Read through the listing below, and copy every line where the string "left" appears.
========
(* ===== verification/ApiKeyForm.v ===== *)
(** * The form of an API key

    Model of [web/default/src/features/keys/lib/api-key-form.ts]. *)

From Stdlib Require Import NArith ZArith SpecFloat.
From S2P Require Import Prelude JsString JsNumber Currency FormDates.

Record ApiKeyFormValues := {
  name : jstr; remain_quota_dollars : option num; expired_time : option num; unlimited_quota : bool;
  model_limits : list jstr; allow_ips : option jstr; group : option jstr; cross_group_retry : option bool; tokenCount : option num;
}.

(** What is sent, and what is stored of it. *)
Record ApiKeyFormData := {
  d_name : jstr; d_remain_quota : num; d_expired_time : num; d_unlimited_quota : bool; d_model_limits_enabled : bool;
  d_model_limits : jstr; d_allow_ips : jstr; d_group : jstr; d_cross_group_retry : bool;
}.

Definition DEFAULT_GROUP : jstr := [].

(** The checks of the schema. *)
Definition accepts (v : ApiKeyFormValues) : bool :=
  nonempty (name v) && match tokenCount v with Some n => nle (num_of_Z 1) n | None => true end
  && (unlimited_quota v || match remain_quota_dollars v with Some x => negb (nlt x nzero) | None => false end).

Definition getApiKeyFormDefaultValues (defaultUseAutoGroup : bool) : ApiKeyFormValues := {|
  name := []; remain_quota_dollars := Some (num_of_Z 10); expired_time := None; unlimited_quota := true; model_limits := [];
  allow_ips := Some []; group := Some (if defaultUseAutoGroup then js "auto" else DEFAULT_GROUP);
  cross_group_retry := Some defaultUseAutoGroup; tokenCount := Some (num_of_Z 1) |}.

Definition transformFormDataToPayload (store : option CurrencyConfig) (data : ApiKeyFormValues) : ApiKeyFormData := {|
  d_name := name data;
  d_remain_quota := if unlimited_quota data then nzero
    else parseQuotaFromDollars store (match remain_quota_dollars data with Some x => num_or0 x | None => nzero end);
  d_expired_time := match expired_time data with Some d => seconds_of_date d | None => num_of_Z (-1) end;
  d_unlimited_quota := unlimited_quota data;
  d_model_limits_enabled := match model_limits data with [] => false | _ => true end;
  d_model_limits := str_join (js ",") (model_limits data);
  d_allow_ips := default [] (allow_ips data);
  d_group := default [] (group data);
  d_cross_group_retry := match group data with Some g => str_eqb g (js "auto") && default false (cross_group_retry data) | None => false end |}.

Definition transformApiKeyToFormDefaults (store : option CurrencyConfig) (apiKey : ApiKeyFormData) : ApiKeyFormValues := {|
  name := d_name apiKey;
  remain_quota_dollars := Some (if d_unlimited_quota apiKey then nzero else quotaUnitsToDollars store (d_remain_quota apiKey));
  expired_time := open_date (d_expired_time apiKey);
  unlimited_quota := d_unlimited_quota apiKey;
  model_limits := match d_model_limits apiKey with [] => [] | s => List.filter nonempty (split_char 44 s) end;
  allow_ips := Some (d_allow_ips apiKey);
  group := Some (str_or (d_group apiKey) DEFAULT_GROUP);
  cross_group_retry := Some (d_cross_group_retry apiKey);
  tokenCount := Some (num_of_Z 1) |}.
(* ===== verification/RedemptionForm.v ===== *)
(** * The form of a redemption code

    Model of [web/default/src/features/redemption-codes/lib/redemption-form.ts]. *)

From Stdlib Require Import NArith ZArith SpecFloat.
From S2P Require Import Prelude JsString JsNumber Currency FormDates.

Record RedemptionFormValues := { name : jstr; quota_dollars : num; expired_time : option num; count : option num }.
Record RedemptionFormData := { d_name : jstr; d_quota : num; d_expired_time : num; d_count : num }.

Definition accepts (v : RedemptionFormValues) : bool :=
  (1 <=? length (name v)) && (length (name v) <=? 20) && nle nzero (quota_dollars v)
  && match count v with Some n => nle (num_of_Z 1) n && nle n (num_of_Z 100) | None => true end.

Definition REDEMPTION_FORM_DEFAULT_VALUES : RedemptionFormValues :=
  {| name := []; quota_dollars := num_of_Z 10; expired_time := None; count := Some (num_of_Z 1) |}.

Definition transformFormDataToPayload (store : option CurrencyConfig) (data : RedemptionFormValues) : RedemptionFormData := {|
  d_name := name data; d_quota := parseQuotaFromDollars store (quota_dollars data);
  d_expired_time := match expired_time data with Some d => seconds_of_date d | None => nzero end;
  d_count := match count data with Some n => if num_truthy n then n else num_of_Z 1 | None => num_of_Z 1 end |}.

Definition transformRedemptionToFormDefaults (store : option CurrencyConfig) (r : RedemptionFormData) : RedemptionFormValues := {|
  name := d_name r; quota_dollars := quotaUnitsToDollars store (d_quota r);
  expired_time := open_date (d_expired_time r); count := Some (num_of_Z 1) |}.
(* ===== verification/UserForm.v ===== *)
(** * The form of a user

    Model of [web/default/src/features/users/lib/user-form.ts]. *)

From Stdlib Require Import NArith ZArith SpecFloat.
From S2P Require Import Prelude JsString JsNumber Currency.

Record UserFormValues := {
  username : jstr; display_name : option jstr; password : option jstr; role : option num; quota_dollars : option num;
  group : option jstr; remark : option jstr;
}.

(** Fields that are not sent are [None]. *)
Record UserFormData := {
  d_username : jstr; d_display_name : jstr; d_password : option jstr; d_role : option num;
  d_group : option jstr; d_remark : option jstr; d_id : option Z;
}.

Record User := { u_username : jstr; u_display_name : jstr; u_role : num; u_quota : num; u_group : jstr; u_remark : option jstr }.

Definition DEFAULT_GROUP : jstr := js "default".

Definition accepts (v : UserFormValues) : bool :=
  nonempty (username v) && match quota_dollars v with Some x => nle nzero x | None => true end.

Definition USER_FORM_DEFAULT_VALUES : UserFormValues := {|
  username := []; display_name := Some []; password := Some []; role := Some (num_of_Z 1); quota_dollars := Some nzero;
  group := Some DEFAULT_GROUP; remark := Some [] |}.

(** [s || undefined]. *)
Definition or_undefined (s : option jstr) : option jstr := match s with Some [] => None | _ => s end.

Definition transformFormDataToPayload (data : UserFormValues) (userId : option Z) : UserFormData :=
  let base r g m i := {|
    d_username := username data; d_display_name := str_or (default [] (display_name data)) (username data);
    d_password := or_undefined (password data); d_role := r; d_group := g; d_remark := m; d_id := i |} in
  match userId with
  | None => base (Some (match role data with Some r => if num_truthy r then r else num_of_Z 1 | None => num_of_Z 1 end)) None None None
  | Some i => base None (group data) (or_undefined (remark data)) (Some i)
  end.

Definition transformUserToFormDefaults (store : option CurrencyConfig) (user : User) : UserFormValues := {|
  username := u_username user; display_name := Some (u_display_name user); password := Some []; role := Some (u_role user);
  quota_dollars := Some (quotaUnitsToDollars store (u_quota user)); group := Some (str_or (u_group user) DEFAULT_GROUP);
  remark := Some (default [] (u_remark user)) |}.
(* ===== verification/EntityForms.v ===== *)
(** * Saved entities

    The forms of [ApiKeyForm], [RedemptionForm], [PlanForm], [ModelForm] and [UserForm]: what is
    saved from a form, opened again and submitted untouched is the same. *)

From Stdlib Require Import NArith ZArith SpecFloat Lia.
From S2P Require Import Prelude JsString JsNumber NumRounding Json Currency FormDates ApiKeyForm RedemptionForm UserForm PlanForm ModelForm.

(** ** What is saved is saved again *)

(** A quota within the range that amounts keep. *)
Definition quota_ok (x : num) : Prop := ∃ u, (0 <= u <= 2 ^ 49)%Z ∧ x = num_of_Z u.

(** A date that the form can hold: none, or one after the second second of the epoch. *)
Definition date_ok (d : option num) : Prop :=
  match d with None => True | Some x => ∃ t, (2000 <= t <= 8640000000000000)%Z ∧ x = num_of_Z t end.

Definition limits_ok (l : list jstr) : Prop := Forall (λ m, nonempty m = true ∧ 44%N ∉ m) l.

Lemma quota_again store x : store_ok store → quota_ok x → parseQuotaFromDollars store (num_or0 (quotaUnitsToDollars store x)) = x.
Proof. intros Hs (u & Hu & ->). destruct (units_back store u Hs Hu) as [-> H]. done. Qed.

(** The seconds that are sent for a date, with [d] for no date, are sent again. *)
Lemma date_again date d : date_ok date → nlt nzero d = false →
  let sent := match date with Some x => seconds_of_date x | None => d end in
  match open_date sent with Some x => seconds_of_date x | None => d end = sent.
Proof.
  intros Hd Hn. destruct date as [x|]; cbn zeta.
  - destruct Hd as (t & Ht & ->). destruct (date_seconds t Ht) as (s & Hs & ->). destruct (seconds_roundtrip s Hs) as [-> ->]. done.
  - unfold open_date. by rewrite Hn.
Qed.

Lemma limits_again l : limits_ok l →
  (match str_join (js ",") l with [] => [] | s => List.filter nonempty (split_char 44 s) end) = l.
Proof.
  intros Hl. destruct l as [|m l]; [done|]. destruct (str_join (js ",") (m :: l)) as [|c s] eqn:E.
  - exfalso. apply Forall_cons_1 in Hl as [[Hm _] _]. destruct m as [|x m]; [done|]. destruct l; [done|]. rewrite join_cons in E by done. done.
  - rewrite <- E. change (js ",") with [44%N]. rewrite split_join; [|done|].
    + apply filter_nonempty_id. eapply Forall_impl; [exact Hl|]. intros w [Hw _] ->. done.
    + eapply Forall_impl; [exact Hl|]. by intros w [_ Hw].
Qed.

Section forms.
Context (store : option CurrencyConfig) (Hstore : store_ok store).

Lemma api_key_again data : quota_ok (ApiKeyForm.d_remain_quota (ApiKeyForm.transformFormDataToPayload store data)) →
  date_ok (ApiKeyForm.expired_time data) → limits_ok (ApiKeyForm.model_limits data) →
  let sent := ApiKeyForm.transformFormDataToPayload store data in
  ApiKeyForm.transformFormDataToPayload store (ApiKeyForm.transformApiKeyToFormDefaults store sent) = sent.
Proof.
  intros Hq Hd Hl sent. unfold sent, ApiKeyForm.transformFormDataToPayload, ApiKeyForm.transformApiKeyToFormDefaults in *.
  cbn [ApiKeyForm.name ApiKeyForm.remain_quota_dollars ApiKeyForm.expired_time ApiKeyForm.unlimited_quota ApiKeyForm.model_limits ApiKeyForm.allow_ips
    ApiKeyForm.group ApiKeyForm.cross_group_retry ApiKeyForm.d_name ApiKeyForm.d_remain_quota ApiKeyForm.d_expired_time ApiKeyForm.d_unlimited_quota
    ApiKeyForm.d_model_limits_enabled ApiKeyForm.d_model_limits ApiKeyForm.d_allow_ips ApiKeyForm.d_group ApiKeyForm.d_cross_group_retry from_option] in *.
  rewrite (limits_again _ Hl), (date_again _ _ Hd) by done. f_equal.
  - destruct (ApiKeyForm.unlimited_quota data); [done|]. by apply quota_again.
  - unfold str_or, ApiKeyForm.DEFAULT_GROUP. by destruct (ApiKeyForm.group data) as [[]|].
  - unfold str_or, ApiKeyForm.DEFAULT_GROUP. destruct (ApiKeyForm.group data) as [[|c g]|]; [done| |done].
    exact (eq_trans (andb_assoc _ _ _) (f_equal (λ b, b && _) (andb_diag (str_eqb (c :: g) (js "auto"))))).
Qed.

Lemma redemption_again data : quota_ok (RedemptionForm.d_quota (RedemptionForm.transformFormDataToPayload store data)) →
  date_ok (RedemptionForm.expired_time data) →
  let sent := RedemptionForm.transformFormDataToPayload store data in
  let again := RedemptionForm.transformFormDataToPayload store (RedemptionForm.transformRedemptionToFormDefaults store sent) in
  RedemptionForm.d_name again = RedemptionForm.d_name sent ∧ RedemptionForm.d_quota again = RedemptionForm.d_quota sent
  ∧ RedemptionForm.d_expired_time again = RedemptionForm.d_expired_time sent.
Proof.
  intros (u & Hu & Hq) Hd sent again. split_and!; [done| |by apply date_again]. unfold again, sent. cbn [RedemptionForm.d_quota RedemptionForm.transformFormDataToPayload
    RedemptionForm.transformRedemptionToFormDefaults RedemptionForm.quota_dollars] in *. rewrite Hq. by apply units_back.
Qed.

Lemma plan_again v : quota_ok (PlanForm.total_amount (PlanForm.formValuesToPlanPayload store v).1) → num_truthy (PlanForm.duration_value v) = true →
  let sent := PlanForm.formValuesToPlanPayload store v in
  PlanForm.formValuesToPlanPayload store (PlanForm.planToFormValues store sent.1) = sent.
Proof.
  intros Hq Hdv sent. unfold sent, PlanForm.formValuesToPlanPayload, PlanForm.planToFormValues in *. cbn [fst
    PlanForm.title PlanForm.subtitle PlanForm.price_amount PlanForm.duration PlanForm.duration_value PlanForm.custom_seconds PlanForm.quota_reset_period
    PlanForm.quota_reset_custom_seconds PlanForm.enabled PlanForm.sort_order PlanForm.allow_balance_pay PlanForm.max_purchase_per_user PlanForm.total_amount
    PlanForm.upgrade_group PlanForm.stripe_price_id PlanForm.creem_product_id PlanForm.waffo_pancake_product_id] in *.
  rewrite !num_or0_idemp. f_equal. f_equal.
  - unfold PlanForm.num_or1, num_or0. rewrite Hdv, Hdv, Hdv. done.
  - case_bool_decide; [by rewrite num_or0_idemp|done].
  - destruct Hq as (u & Hu & Hq). rewrite Hq. assert (num_or0 (num_of_Z u) = num_of_Z u) as ->; [|by apply quota_again; [|exists u]].
    destruct (Z.eq_dec u 0%Z) as [->|]; [done|]. by apply (pos_num_or0 _ _ (num_of_Z_exact u ltac:(lia))).
Qed.
End forms.

Definition tags_ok (l : list jstr) : Prop := Forall (λ m, m ≠ [] ∧ (44%N ∉ m) ∧ trim m = m) l.

Lemma tags_again l : tags_ok l → ModelForm.parseModelTags (ModelForm.formatTagsArray l) = l.
Proof.
  intros Hl. unfold ModelForm.formatTagsArray. rewrite filter_nonempty_id by (eapply Forall_impl; [exact Hl|]; by intros w [? _]).
  assert (limits_ok l) as Hok by (eapply Forall_impl; [exact Hl|]; intros [|c w] (? & ? & _); done).
  pose proof (limits_again l Hok) as E. unfold ModelForm.parseModelTags. destruct (str_join (js ",") l) as [|c s]; [done|].
  transitivity (List.filter nonempty (split_char 44 (c :: s))); [|exact E]. f_equal.
  assert (∀ w, w ∈ split_char 44 (c :: s) → trim w = w) as Ht.
  { intros w Hw. destruct (nonempty w) eqn:En; [|by destruct w].
    assert (w ∈ l) as Hin by (rewrite <- E; apply list_elem_of_In, filter_In; split; [by apply list_elem_of_In|done]).
    unfold tags_ok in Hl. rewrite Forall_forall in Hl. by destruct (Hl w Hin) as (_ & _ & ?). }
  clear -Ht. induction (split_char 44 (c :: s)) as [|w l IH]; [done|]. cbn [map]. rewrite Ht by (by left). f_equal. apply IH.
  intros x Hx. apply Ht. by right.
Qed.

Lemma model_again f : tags_ok (ModelForm.tags f) →
  let sent := ModelForm.transformFormDataToModelPayload f in
  ModelForm.transformFormDataToModelPayload (ModelForm.transformModelToFormDefaults sent) = sent.
Proof.
  intros Ht sent. unfold sent, ModelForm.transformFormDataToModelPayload, ModelForm.transformModelToFormDefaults.
  cbn [ModelForm.m_id ModelForm.m_model_name ModelForm.m_description ModelForm.m_icon ModelForm.m_tags ModelForm.m_vendor_id ModelForm.m_endpoints ModelForm.m_name_rule
    ModelForm.m_status ModelForm.m_sync_official ModelForm.m_enable_groups ModelForm.m_quota_types ModelForm.id ModelForm.model_name ModelForm.description ModelForm.icon
    ModelForm.tags ModelForm.vendor_id ModelForm.endpoints ModelForm.name_rule ModelForm.status ModelForm.sync_official ModelForm.enable_groups ModelForm.quota_types].
  rewrite tags_again by done. by destruct (ModelForm.status f), (ModelForm.sync_official f).
Qed.

(** C26: An entity that was saved from its form is saved again without a change.  Opening the
    form on the stored key, redemption code, plan or model and submitting it untouched sends the
    same quota, the same expiry time and the same lists as before, in every display currency with
    rates that are not positive, and so replaced by the default, or within the range of [rate_ok]: for whole quotas
    up to [2^49] units, dates from the third second of the epoch on, model limits that are not
    empty and without commas, tags that are also trimmed, and a plan with a duration other
    than zero.  Of a redemption code it is the name, the quota and the expiry time. *)
Theorem saved_entities_stable (store : option CurrencyConfig) : store_ok store →
  (∀ data, let sent := ApiKeyForm.transformFormDataToPayload store data in
     quota_ok (ApiKeyForm.d_remain_quota sent) → date_ok (ApiKeyForm.expired_time data) → limits_ok (ApiKeyForm.model_limits data) →
     ApiKeyForm.transformFormDataToPayload store (ApiKeyForm.transformApiKeyToFormDefaults store sent) = sent)
  ∧ (∀ data, let sent := RedemptionForm.transformFormDataToPayload store data in
     let again := RedemptionForm.transformFormDataToPayload store (RedemptionForm.transformRedemptionToFormDefaults store sent) in
     quota_ok (RedemptionForm.d_quota sent) → date_ok (RedemptionForm.expired_time data) →
     RedemptionForm.d_name again = RedemptionForm.d_name sent ∧ RedemptionForm.d_quota again = RedemptionForm.d_quota sent
     ∧ RedemptionForm.d_expired_time again = RedemptionForm.d_expired_time sent)
  ∧ (∀ v, let sent := PlanForm.formValuesToPlanPayload store v in
     quota_ok (PlanForm.total_amount sent.1) → num_truthy (PlanForm.duration_value v) = true →
     PlanForm.formValuesToPlanPayload store (PlanForm.planToFormValues store sent.1) = sent)
  ∧ (∀ f, let sent := ModelForm.transformFormDataToModelPayload f in
     tags_ok (ModelForm.tags f) → ModelForm.transformFormDataToModelPayload (ModelForm.transformModelToFormDefaults sent) = sent).
Proof.
  intros Hs. split; [intros data; by apply api_key_again|]. split; [intros data; by apply redemption_again|].
  split; [intros v; by apply plan_again|intros f; by apply model_again].
Qed.

(** A key worth 12.34 yuan at seven yuan per dollar that expires in 2033. *)
Definition demo_key : ApiKeyForm.ApiKeyFormValues := {|
  ApiKeyForm.name := js "k"; ApiKeyForm.remain_quota_dollars := Some (to_number (js "12.34")); ApiKeyForm.expired_time := Some (num_of_Z 2000000000123);
  ApiKeyForm.unlimited_quota := false; ApiKeyForm.model_limits := [js "a"; js "b"]; ApiKeyForm.allow_ips := None; ApiKeyForm.group := Some (js "auto");
  ApiKeyForm.cross_group_retry := Some true; ApiKeyForm.tokenCount := None |}.

Lemma saved_entities_stable_witness :
  let sent := ApiKeyForm.transformFormDataToPayload demo_store demo_key in
  ApiKeyForm.d_remain_quota sent = num_of_Z 881429 ∧ ApiKeyForm.d_expired_time sent = num_of_Z 2000000000
  ∧ ApiKeyForm.transformFormDataToPayload demo_store (ApiKeyForm.transformApiKeyToFormDefaults demo_store sent) = sent.
Proof.
  split; [vm_compute; reflexivity|]. split; [vm_compute; reflexivity|]. apply (saved_entities_stable demo_store).
  - split; [right; apply int_rate; lia|]. split; [right; apply int_rate; lia|left; vm_compute; reflexivity].
  - exists 881429%Z. split; [lia|vm_compute; reflexivity].
  - exists 2000000000123%Z. split; [lia|reflexivity].
  - repeat constructor; apply (bool_decide_eq_true_1 _); vm_compute; reflexivity.
Defined.

(** A key without a limit is always sent with no quota left. *)
Theorem unlimited_key_quota store k : ApiKeyForm.d_unlimited_quota k = true →
  ApiKeyForm.d_remain_quota (ApiKeyForm.transformFormDataToPayload store (ApiKeyForm.transformApiKeyToFormDefaults store k)) = nzero.
Proof. intros H. cbn. by rewrite H. Qed.

(** What an update of a user sends: never the role or the quota, and an emptied remark or
    password is left out. *)
Theorem user_update_sends data i :
  let p := UserForm.transformFormDataToPayload data (Some i) in
  UserForm.d_role p = None ∧ UserForm.d_id p = Some i ∧ UserForm.d_group p = UserForm.group data ∧ UserForm.d_password p ≠ Some [] ∧ UserForm.d_remark p ≠ Some []
  ∧ (UserForm.username data ≠ [] → UserForm.d_display_name p ≠ []).
Proof.
  cbn. unfold UserForm.or_undefined, str_or. split_and!; try done.
  - by destruct (UserForm.password data) as [[]|].
  - by destruct (UserForm.remark data) as [[]|].
  - by destruct (default [] (UserForm.display_name data)).
Qed.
========
Task answer -
  clear -Ht. induction (split_char 44 (c :: s)) as [|w l IH]; [done|]. cbn [map]. rewrite Ht by (by left). f_equal. apply IH.
  - split; [right; apply int_rate; lia|]. split; [right; apply int_rate; lia|left; vm_compute; reflexivity].
(** A key without a limit is always sent with no quota left. *)
    password is left out. *)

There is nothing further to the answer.